#### Activity:
Comb the records below for the string "Orbya" and copy each line where it turns up.

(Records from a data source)
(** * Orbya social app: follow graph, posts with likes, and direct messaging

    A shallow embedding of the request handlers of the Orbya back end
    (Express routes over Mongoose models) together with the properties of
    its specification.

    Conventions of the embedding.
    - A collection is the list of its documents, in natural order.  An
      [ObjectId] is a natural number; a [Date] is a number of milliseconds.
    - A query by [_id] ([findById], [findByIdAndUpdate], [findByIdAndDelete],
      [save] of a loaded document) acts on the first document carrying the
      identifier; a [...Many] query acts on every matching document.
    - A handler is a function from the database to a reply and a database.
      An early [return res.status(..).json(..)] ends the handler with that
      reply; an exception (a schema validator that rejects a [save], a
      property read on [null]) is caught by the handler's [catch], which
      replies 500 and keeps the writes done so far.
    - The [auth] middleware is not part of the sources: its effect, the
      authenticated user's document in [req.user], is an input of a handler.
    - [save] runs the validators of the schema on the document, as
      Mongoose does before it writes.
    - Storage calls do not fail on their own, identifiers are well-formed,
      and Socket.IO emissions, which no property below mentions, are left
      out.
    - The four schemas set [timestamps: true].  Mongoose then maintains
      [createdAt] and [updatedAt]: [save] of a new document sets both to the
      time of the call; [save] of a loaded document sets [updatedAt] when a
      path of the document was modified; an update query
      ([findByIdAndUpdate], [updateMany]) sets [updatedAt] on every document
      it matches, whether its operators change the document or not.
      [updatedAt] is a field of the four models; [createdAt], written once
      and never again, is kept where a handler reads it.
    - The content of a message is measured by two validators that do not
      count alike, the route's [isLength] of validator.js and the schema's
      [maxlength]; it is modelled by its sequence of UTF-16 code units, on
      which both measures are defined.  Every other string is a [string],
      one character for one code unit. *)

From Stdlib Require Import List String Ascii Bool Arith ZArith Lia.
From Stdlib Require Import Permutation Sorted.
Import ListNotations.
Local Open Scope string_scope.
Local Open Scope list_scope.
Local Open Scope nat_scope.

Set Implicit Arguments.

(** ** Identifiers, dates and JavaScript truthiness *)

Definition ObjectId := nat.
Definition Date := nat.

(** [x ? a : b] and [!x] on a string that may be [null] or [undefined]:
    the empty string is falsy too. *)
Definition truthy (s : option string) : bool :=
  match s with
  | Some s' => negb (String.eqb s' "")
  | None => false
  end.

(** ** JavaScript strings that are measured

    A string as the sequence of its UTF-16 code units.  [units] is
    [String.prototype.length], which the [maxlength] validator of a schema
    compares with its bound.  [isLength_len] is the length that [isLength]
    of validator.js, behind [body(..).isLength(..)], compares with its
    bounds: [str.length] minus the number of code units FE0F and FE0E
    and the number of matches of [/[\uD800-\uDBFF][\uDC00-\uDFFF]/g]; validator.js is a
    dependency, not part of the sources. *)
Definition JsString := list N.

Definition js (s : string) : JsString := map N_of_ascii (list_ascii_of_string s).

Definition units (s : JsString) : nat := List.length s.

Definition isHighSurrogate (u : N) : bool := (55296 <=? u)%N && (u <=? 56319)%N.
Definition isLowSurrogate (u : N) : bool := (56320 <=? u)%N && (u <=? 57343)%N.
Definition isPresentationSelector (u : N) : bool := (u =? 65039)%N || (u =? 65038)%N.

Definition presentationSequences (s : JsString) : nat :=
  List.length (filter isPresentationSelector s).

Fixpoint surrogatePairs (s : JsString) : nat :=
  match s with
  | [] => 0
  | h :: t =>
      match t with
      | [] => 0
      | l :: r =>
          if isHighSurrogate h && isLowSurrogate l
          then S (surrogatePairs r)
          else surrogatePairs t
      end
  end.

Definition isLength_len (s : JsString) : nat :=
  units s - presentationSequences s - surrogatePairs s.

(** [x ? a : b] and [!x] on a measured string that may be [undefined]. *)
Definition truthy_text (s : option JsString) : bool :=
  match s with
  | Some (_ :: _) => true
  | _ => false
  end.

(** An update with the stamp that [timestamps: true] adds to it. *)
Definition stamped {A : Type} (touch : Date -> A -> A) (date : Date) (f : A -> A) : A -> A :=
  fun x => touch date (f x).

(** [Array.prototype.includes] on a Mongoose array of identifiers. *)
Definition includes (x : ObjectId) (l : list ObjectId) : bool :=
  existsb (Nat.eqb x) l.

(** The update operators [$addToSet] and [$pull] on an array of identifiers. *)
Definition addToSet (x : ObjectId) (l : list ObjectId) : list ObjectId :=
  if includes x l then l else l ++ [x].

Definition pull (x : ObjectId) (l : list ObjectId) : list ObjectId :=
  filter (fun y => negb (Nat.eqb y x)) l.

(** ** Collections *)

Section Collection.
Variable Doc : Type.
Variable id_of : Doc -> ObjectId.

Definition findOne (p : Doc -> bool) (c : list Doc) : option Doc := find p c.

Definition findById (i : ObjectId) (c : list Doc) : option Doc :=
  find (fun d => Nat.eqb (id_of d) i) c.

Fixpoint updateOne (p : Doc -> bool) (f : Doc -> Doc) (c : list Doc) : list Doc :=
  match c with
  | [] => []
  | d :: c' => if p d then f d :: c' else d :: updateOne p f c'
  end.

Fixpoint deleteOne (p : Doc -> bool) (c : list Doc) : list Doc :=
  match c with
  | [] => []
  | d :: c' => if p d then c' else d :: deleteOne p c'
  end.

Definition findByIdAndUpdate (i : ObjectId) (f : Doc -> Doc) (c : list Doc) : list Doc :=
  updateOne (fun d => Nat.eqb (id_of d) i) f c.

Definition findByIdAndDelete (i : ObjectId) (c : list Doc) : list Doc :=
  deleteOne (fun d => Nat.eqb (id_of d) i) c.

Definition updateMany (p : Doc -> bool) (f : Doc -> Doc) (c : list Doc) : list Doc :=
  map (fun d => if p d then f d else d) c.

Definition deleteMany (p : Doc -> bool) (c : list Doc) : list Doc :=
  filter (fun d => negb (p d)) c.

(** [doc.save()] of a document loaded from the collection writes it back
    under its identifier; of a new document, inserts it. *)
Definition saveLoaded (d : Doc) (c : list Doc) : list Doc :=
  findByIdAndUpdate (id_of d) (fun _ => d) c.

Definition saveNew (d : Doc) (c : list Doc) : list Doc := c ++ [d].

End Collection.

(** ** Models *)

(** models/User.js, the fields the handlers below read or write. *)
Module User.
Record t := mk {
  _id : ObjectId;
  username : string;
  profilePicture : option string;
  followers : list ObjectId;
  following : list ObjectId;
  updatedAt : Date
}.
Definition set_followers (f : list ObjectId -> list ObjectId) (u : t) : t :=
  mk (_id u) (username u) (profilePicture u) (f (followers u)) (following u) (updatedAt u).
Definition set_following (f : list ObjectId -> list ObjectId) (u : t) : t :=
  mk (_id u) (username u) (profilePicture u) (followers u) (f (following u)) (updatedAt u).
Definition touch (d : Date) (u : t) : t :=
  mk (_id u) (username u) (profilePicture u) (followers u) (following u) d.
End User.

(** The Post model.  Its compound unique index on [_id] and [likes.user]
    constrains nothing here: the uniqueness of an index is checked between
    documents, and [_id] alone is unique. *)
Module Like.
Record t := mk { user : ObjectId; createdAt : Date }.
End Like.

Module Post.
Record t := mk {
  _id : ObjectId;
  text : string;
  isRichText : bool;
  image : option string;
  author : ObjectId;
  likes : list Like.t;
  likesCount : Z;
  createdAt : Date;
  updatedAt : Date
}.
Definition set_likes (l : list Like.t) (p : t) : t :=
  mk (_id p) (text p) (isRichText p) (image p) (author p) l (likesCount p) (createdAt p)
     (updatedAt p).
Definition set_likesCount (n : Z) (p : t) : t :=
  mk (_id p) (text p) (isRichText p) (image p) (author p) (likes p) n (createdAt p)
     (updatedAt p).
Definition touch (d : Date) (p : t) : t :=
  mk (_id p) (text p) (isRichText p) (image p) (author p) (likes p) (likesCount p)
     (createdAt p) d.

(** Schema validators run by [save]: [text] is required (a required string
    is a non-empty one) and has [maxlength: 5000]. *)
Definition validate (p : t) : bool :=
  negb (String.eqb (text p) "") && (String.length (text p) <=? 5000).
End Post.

==

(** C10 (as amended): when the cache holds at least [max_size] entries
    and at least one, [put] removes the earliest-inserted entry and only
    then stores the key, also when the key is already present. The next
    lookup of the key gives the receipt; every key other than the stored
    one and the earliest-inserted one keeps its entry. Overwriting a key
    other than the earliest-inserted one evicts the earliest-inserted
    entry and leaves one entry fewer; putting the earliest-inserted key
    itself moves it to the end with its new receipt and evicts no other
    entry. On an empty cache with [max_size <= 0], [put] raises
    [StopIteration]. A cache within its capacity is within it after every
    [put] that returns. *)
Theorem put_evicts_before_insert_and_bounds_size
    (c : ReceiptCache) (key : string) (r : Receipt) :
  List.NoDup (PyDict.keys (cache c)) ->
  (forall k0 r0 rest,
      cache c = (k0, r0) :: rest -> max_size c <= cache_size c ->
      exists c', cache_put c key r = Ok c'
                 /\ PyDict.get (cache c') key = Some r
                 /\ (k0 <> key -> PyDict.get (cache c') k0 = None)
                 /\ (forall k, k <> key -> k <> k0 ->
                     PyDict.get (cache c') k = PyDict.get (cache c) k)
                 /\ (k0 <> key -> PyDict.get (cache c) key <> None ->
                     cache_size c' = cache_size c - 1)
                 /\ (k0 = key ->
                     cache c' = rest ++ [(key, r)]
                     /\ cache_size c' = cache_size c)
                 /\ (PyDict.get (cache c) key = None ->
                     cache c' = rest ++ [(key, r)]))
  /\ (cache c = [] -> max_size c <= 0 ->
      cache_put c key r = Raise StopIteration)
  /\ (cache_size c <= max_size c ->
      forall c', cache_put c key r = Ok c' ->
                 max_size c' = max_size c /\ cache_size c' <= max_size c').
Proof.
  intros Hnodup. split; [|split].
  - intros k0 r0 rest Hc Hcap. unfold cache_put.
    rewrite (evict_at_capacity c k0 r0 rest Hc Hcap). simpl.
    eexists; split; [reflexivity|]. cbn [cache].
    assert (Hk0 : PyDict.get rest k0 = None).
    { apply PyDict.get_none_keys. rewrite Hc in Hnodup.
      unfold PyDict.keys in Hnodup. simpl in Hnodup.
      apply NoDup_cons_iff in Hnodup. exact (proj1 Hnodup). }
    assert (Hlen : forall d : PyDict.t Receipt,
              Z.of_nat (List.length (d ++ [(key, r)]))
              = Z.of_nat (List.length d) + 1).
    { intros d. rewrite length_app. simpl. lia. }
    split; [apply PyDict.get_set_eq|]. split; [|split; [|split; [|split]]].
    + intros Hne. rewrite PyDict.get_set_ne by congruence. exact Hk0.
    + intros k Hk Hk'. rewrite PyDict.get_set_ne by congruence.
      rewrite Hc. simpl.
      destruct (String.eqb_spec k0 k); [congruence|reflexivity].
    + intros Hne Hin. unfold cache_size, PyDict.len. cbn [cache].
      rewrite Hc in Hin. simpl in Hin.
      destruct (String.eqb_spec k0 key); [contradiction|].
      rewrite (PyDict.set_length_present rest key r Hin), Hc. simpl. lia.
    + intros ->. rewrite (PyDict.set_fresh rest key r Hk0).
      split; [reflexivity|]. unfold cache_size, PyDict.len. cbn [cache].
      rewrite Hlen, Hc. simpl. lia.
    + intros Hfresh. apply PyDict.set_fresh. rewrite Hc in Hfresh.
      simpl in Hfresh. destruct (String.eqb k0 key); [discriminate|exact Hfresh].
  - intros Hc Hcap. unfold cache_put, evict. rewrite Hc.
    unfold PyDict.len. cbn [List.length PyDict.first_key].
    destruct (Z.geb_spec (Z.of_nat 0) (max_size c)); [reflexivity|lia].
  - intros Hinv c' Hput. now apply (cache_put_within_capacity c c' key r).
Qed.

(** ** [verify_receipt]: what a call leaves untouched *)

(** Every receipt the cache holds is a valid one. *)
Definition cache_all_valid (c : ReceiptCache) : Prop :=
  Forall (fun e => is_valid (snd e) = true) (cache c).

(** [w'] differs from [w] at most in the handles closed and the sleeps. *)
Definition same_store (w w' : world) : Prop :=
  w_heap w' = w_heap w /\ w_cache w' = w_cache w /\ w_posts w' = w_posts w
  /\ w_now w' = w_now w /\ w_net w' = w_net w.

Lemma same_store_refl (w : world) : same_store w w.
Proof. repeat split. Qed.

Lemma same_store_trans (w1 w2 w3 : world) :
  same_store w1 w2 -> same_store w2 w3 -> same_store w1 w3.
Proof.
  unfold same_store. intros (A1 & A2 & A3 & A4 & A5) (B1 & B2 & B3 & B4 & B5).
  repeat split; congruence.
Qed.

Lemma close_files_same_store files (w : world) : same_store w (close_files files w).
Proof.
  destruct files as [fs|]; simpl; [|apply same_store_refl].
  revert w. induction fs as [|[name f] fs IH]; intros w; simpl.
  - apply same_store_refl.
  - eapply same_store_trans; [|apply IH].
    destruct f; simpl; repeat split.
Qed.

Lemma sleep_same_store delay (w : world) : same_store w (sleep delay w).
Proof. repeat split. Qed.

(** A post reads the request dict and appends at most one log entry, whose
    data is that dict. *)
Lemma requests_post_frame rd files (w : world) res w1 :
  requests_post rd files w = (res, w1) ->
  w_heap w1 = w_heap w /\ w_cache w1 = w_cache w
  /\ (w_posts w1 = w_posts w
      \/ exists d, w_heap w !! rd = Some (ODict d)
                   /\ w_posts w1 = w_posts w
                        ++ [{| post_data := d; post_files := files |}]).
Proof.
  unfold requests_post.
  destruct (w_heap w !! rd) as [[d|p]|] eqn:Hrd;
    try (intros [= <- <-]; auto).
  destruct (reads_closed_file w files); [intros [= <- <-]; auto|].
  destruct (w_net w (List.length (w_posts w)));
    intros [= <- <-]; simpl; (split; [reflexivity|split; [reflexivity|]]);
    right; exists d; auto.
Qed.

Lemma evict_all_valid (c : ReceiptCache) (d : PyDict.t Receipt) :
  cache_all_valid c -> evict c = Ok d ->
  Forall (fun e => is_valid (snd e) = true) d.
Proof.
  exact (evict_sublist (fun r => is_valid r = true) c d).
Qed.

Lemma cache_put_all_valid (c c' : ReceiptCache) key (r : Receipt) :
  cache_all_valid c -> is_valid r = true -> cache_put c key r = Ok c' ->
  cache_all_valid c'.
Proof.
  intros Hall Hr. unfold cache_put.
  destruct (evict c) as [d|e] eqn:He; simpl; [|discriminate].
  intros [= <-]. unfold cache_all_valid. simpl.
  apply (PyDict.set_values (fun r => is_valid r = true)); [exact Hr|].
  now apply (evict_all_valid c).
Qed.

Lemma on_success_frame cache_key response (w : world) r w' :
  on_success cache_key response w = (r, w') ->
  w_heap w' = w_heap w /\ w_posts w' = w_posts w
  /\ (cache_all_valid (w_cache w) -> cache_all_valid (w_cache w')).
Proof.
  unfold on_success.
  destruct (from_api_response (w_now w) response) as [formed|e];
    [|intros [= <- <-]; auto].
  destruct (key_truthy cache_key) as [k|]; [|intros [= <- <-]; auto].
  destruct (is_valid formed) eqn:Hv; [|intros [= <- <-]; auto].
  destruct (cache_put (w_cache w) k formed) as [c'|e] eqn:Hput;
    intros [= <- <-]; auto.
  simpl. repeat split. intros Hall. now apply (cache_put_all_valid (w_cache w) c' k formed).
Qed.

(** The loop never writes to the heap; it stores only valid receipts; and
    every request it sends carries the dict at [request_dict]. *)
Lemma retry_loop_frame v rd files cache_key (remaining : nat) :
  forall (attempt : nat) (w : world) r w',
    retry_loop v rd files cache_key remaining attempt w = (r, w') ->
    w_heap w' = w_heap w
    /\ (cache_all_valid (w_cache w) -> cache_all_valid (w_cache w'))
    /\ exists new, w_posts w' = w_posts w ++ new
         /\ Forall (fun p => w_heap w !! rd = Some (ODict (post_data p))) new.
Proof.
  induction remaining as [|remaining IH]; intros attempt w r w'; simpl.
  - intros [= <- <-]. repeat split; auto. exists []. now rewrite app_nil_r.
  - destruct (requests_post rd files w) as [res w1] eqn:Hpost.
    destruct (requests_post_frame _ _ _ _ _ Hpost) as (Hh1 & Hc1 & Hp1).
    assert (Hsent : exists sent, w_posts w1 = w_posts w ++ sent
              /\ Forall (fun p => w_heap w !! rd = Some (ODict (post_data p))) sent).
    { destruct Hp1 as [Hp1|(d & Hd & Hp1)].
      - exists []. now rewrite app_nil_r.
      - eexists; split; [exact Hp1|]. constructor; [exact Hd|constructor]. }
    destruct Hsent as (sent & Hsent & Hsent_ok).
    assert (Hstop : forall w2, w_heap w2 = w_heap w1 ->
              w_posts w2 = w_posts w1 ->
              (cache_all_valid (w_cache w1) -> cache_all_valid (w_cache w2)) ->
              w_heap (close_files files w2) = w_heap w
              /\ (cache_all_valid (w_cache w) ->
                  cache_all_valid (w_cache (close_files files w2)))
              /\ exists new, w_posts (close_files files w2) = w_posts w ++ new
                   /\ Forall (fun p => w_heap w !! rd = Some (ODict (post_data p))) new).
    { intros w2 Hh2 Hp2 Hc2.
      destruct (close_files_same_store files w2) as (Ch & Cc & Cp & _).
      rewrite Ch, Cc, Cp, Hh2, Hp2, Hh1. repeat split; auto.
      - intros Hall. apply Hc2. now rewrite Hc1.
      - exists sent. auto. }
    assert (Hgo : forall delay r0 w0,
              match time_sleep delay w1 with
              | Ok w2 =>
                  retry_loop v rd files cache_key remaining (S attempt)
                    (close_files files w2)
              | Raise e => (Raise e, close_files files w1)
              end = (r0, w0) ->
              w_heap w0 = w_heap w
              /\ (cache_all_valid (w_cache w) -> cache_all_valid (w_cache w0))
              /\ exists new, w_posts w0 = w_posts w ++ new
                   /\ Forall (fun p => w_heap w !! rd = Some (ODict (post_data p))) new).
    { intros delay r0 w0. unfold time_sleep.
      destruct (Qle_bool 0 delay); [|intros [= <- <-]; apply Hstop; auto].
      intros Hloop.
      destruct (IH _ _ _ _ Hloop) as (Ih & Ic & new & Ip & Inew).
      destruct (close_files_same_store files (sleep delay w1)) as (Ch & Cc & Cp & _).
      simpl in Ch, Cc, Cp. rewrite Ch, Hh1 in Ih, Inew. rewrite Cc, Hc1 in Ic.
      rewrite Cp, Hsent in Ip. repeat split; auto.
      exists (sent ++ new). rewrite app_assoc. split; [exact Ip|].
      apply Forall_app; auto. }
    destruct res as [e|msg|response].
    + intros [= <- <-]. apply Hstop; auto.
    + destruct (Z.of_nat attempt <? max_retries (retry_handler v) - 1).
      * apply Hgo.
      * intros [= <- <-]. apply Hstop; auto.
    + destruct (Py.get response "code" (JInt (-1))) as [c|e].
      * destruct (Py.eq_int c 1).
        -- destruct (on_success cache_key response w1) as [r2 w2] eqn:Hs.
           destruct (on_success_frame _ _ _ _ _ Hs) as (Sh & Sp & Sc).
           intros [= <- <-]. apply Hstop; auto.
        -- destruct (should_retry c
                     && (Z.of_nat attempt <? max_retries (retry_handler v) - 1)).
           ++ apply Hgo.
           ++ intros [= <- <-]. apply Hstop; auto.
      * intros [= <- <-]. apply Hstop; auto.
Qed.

#### Your solution:
(** * Orbya social app: follow graph, posts with likes, and direct messaging
    A shallow embedding of the request handlers of the Orbya back end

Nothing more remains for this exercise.